Questionnaire generation, sample management, data cleaning, cross-tabulation, sentiment analysis, and first-draft reporting can all be automated or accelerated.

But the hardest part of polling has never been calculating percentages.

The hard part is understanding why people answered the way they did.

Behind a number there may be fear, identity, culture, media exposure, historical memory — or simply a misleading result caused by poor survey design.

AI can tell you that support has declined.

It may not be able to tell you whether that decline reflects policy failure, communications failure, sample bias, or voters expressing frustration in a deliberately symbolic way.

Routine polling analysis will be compressed.

Survey methodology, cultural interpretation, and political-context judgment will remain valuable.

Research Publications Editor: 55–70%

Editorial roles are also at significant risk.

Grammar, formatting, citations, summaries, headlines, structural suggestions, and style consistency are all tasks AI can handle.

This is especially true in think tanks, where many publications follow standard formats: policy briefs, working papers, research reports, issue notes, and backgrounders.

The more standardized the publication, the easier it is for AI to absorb the editing process.

But strong editors still matter.

Their real work is not merely correcting sentences.

It is asking:

Is the evidence strong enough to support this conclusion?
Is the headline overstated?
Has the author avoided a crucial counterexample?
Who will attack this report after publication?
Is the institution willing to take the reputational risk of making this claim?

Routine editing will shrink.

Quality control, intellectual rigor, and reputational risk management will remain.


Medium-Risk Roles: The Jobs Remain, but the Headcount Shrinks

Many policy research roles will not be directly replaced by AI.

But they will be reorganized.

Work that once required five people may be done by two people working with AI.

Policy Analyst: 35–45%

The policy analyst role is one of the easiest to misunderstand.

Some people argue that policy analysis requires judgment, so it must be safe.

That is only partly true.

A large share of junior policy analysis consists of literature reviews, policy scans, case summaries, data summaries, and first drafts of briefing notes.

These are exactly the areas where AI is strong.

If your daily work sounds like this —

“Find out what other countries are doing.”
“Summarize the relevant regulations.”
“Write a two-page brief.”
“Summarize this report for senior leadership.”

— then AI has already entered the core of your job.

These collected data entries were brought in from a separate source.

(** The tree [get_folder_hierarchy] returns. *)
Lemma hierarchy_shape db fuel :
  NoDup (folder_ids db) -> length (folders db) < fuel ->
  exists fd roots,
    get_folder_hierarchy fuel db = Ok (fd, roots) /\
    dict_ok db fd /\
    Permutation (map f_id (filter is_null_parent (folders db))) roots /\
    (forall k n, dict_get k fd = Some n ->
       h_bookmark_count n = count_bookmarks_in db k /\
       h_subfolder_count n = count_subfolders db k /\
       Permutation (select_child_ids db k) (h_children n)) /\
    StronglySorted (key_le fd) roots /\
    (forall x, reachable_ref fd roots x -> sorted_at fd x).
Proof.
  intros Hnd Hfuel. unfold get_folder_hierarchy.
  destruct (build_folder_dict_ok db) as (Hd0 & Hent).
  pose proof (build_folder_dict_rows db Hnd) as Hrows.
  set (fd0 := build_folder_dict (hierarchy_rows db)) in *.
  destruct (attach_all_ok db fd0 Hent fd0 [] Hd0) as (Hd1 & Hr1).
  { intros k []. }
  assert (Hatt : attached fd0 (folders_by_id db)
                   (fold_left attach_folder fd0 (fd0, []))).
  { rewrite Hrows at 2.
    apply (attach_folder_loop db fd0 (folders_by_id db) [] (fd0, [])).
    split; [|reflexivity]. simpl. intros k.
    destruct (dict_get k fd0) as [n0|] eqn:Hget; [|reflexivity].
    simpl. f_equal. rewrite Hrows in Hget.
    apply dict_get_entries in Hget as (f & _ & _ & ->). reflexivity. }
  destruct (fold_left attach_folder fd0 (fd0, [])) as [fd1 roots1].
  destruct Hatt as [Hfd1 Hroots1]. simpl in Hd1, Hr1, Hfd1, Hroots1.
  destruct (sort_folders_recursive_ok db Hnd fuel fd1 roots1 Hd1)
    as (fd & roots & Hres & Hd & Hperm); [lia | |].
  { intros x Hx. destruct (Hr1 _ Hx) as (r & Hr & <- & Hp).
    exists 0. split; [now apply up_root | lia]. }
  exists fd, roots. split; [assumption|].
  destruct (sort_folders_recursive_post _ _ _ _ _ Hres)
    as (He & Hsorted & Hpres & Hsub).
  split; [assumption|]. split.
  { transitivity (map f_id (filter is_null_parent (folders_by_id db))).
    - apply Permutation_map, filter_perm, Permutation_sym, folders_by_id_perm.
    - now rewrite <- Hroots1. }
  split; [|split].
  - intros k n Hget. pose proof (He k) as Hk. rewrite Hget in Hk.
    destruct (dict_get k fd1) as [n1|] eqn:Hget1; [|contradiction].
    destruct Hk as (Hrow & Hbc & Hsc & Hch).
    rewrite Hfd1 in Hget1.
    destruct (dict_get k fd0) as [n0|] eqn:Hget0; [|discriminate].
    simpl in Hget1. injection Hget1 as <-. simpl in *.
    rewrite Hrows in Hget0. apply dict_get_entries in Hget0 as (f & _ & _ & ->).
    simpl in *. split; [congruence|]. split; [congruence|].
    transitivity (child_ids (folders_by_id db) k); [|exact Hch].
    apply Permutation_map, filter_perm, Permutation_sym, folders_by_id_perm.
  - rewrite Hsorted. apply StronglySorted_impl with (R := key_le fd1);
      [intros a b; now apply key_le_equiv | apply sort_refs_sorted].
  - exact Hsub.
Qed.

(** X3. In the tree [get_folder_hierarchy] returns for a store with
    unique folder ids: the roots are the folders with a null parent
    reference, each once; the [children] of a folder are the folders that
    name it as parent, each once, and their number is the folder's
    [subfolder_count]; and every folder whose chain of parents ends at a
    root can be reached from the returned roots. *)
Theorem hierarchy_lists_every_rooted_folder (db : database) (fuel : nat) :
  NoDup (folder_ids db) -> length (folders db) < fuel ->
  exists fd roots,
    get_folder_hierarchy fuel db = Ok (fd, roots) /\
    NoDup roots /\
    (forall k, In k roots <->
               exists r, In r (folders db) /\ f_id r = k /\
                         f_parent_id r = None) /\
    (forall k n, dict_get k fd = Some n ->
       NoDup (h_children n) /\
       (forall c, In c (h_children n) <-> parent_edge db c k) /\
       h_subfolder_count n = length (h_children n)) /\
    (forall x m, up_len db x m -> reachable_ref fd roots x).
Proof.
  intros Hnd Hfuel.
  destruct (hierarchy_shape db fuel Hnd Hfuel)
    as (fd & roots & Hres & Hd & Hroots & Hkids & _ & _).
  exists fd, roots. split; [assumption|].
  assert (Hr : forall k, In k roots <->
                 exists r, In r (folders db) /\ f_id r = k /\
                           f_parent_id r = None).
  { intros k. split.
    - intros Hk. eapply Permutation_in in Hk; [|apply Permutation_sym; exact Hroots].
      apply in_map_iff in Hk as (r & Hid & Hr). apply filter_In in Hr as [Hr Hp].
      exists r. split; [assumption|]. split; [assumption|].
      unfold is_null_parent in Hp. now destruct (f_parent_id r).
    - intros (r & Hr & Hid & Hp). eapply Permutation_in; [exact Hroots|].
      apply in_map_iff. exists r. split; [assumption|]. apply filter_In.
      split; [assumption|]. unfold is_null_parent. now rewrite Hp. }
  assert (Hc : forall k n, dict_get k fd = Some n ->
             NoDup (h_children n) /\
             (forall c, In c (h_children n) <-> parent_edge db c k) /\
             h_subfolder_count n = length (h_children n)).
  { intros k n Hget. destruct (Hkids k n Hget) as (_ & Hsc & Hperm).
    split; [|split].
    - eapply Permutation_NoDup; [exact Hperm|].
      unfold select_child_ids. now apply NoDup_map_filter.
    - intros c. rewrite <- select_child_ids_spec. split; intros Hin.
      + eapply Permutation_in; [apply Permutation_sym; exact Hperm | exact Hin].
      + eapply Permutation_in; eassumption.
    - rewrite Hsc. rewrite <- (Permutation_length Hperm).
      unfold count_subfolders, select_child_ids. now rewrite length_map. }
  split; [|split; [exact Hr | split; [exact Hc|]]].
  - eapply Permutation_NoDup; [exact Hroots|]. now apply NoDup_map_filter.
  - intros x m Hup. induction Hup as [r Hr0 Hp | r p m Hr0 Hp Hup IH].
    + apply reach_root. apply Hr. eauto.
    + destruct Hd as (_ & J2 & _).
      destruct (J2 p) as (n & Hget); [eapply up_len_stored; eassumption|].
      eapply reach_child; [exact IH | exact Hget |].
      apply (Hc p n Hget). exists r. auto.
Qed.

But there is another kind of policy analyst.

This person identifies policy windows.
They know who will support a proposal and who will resist it.
They understand whether a recommendation is realistic within an election cycle.
They can see why a department publicly supports an idea while privately delaying it.
They can turn a technically correct solution into a politically feasible one.

That kind of policy analyst is much harder to replace.

So two people with the same title — “Policy Analyst” — may face very different levels of risk.

The junior analytical executor is exposed.

The policy feasibility thinker is much safer.

Econometrician: 50–65%

The technical execution side of econometrics is being compressed by AI.

Regressions, robustness checks, instrumental variable tests, model interpretation, code generation, and chart production can all be accelerated.

But the most valuable part of econometrics is not running the model.

It is the identification strategy.

What can function as a natural experiment?
Is the instrumental variable truly exogenous?
Is the parallel trends assumption acceptable?
Could a statistically significant result simply be an artifact of institutional context?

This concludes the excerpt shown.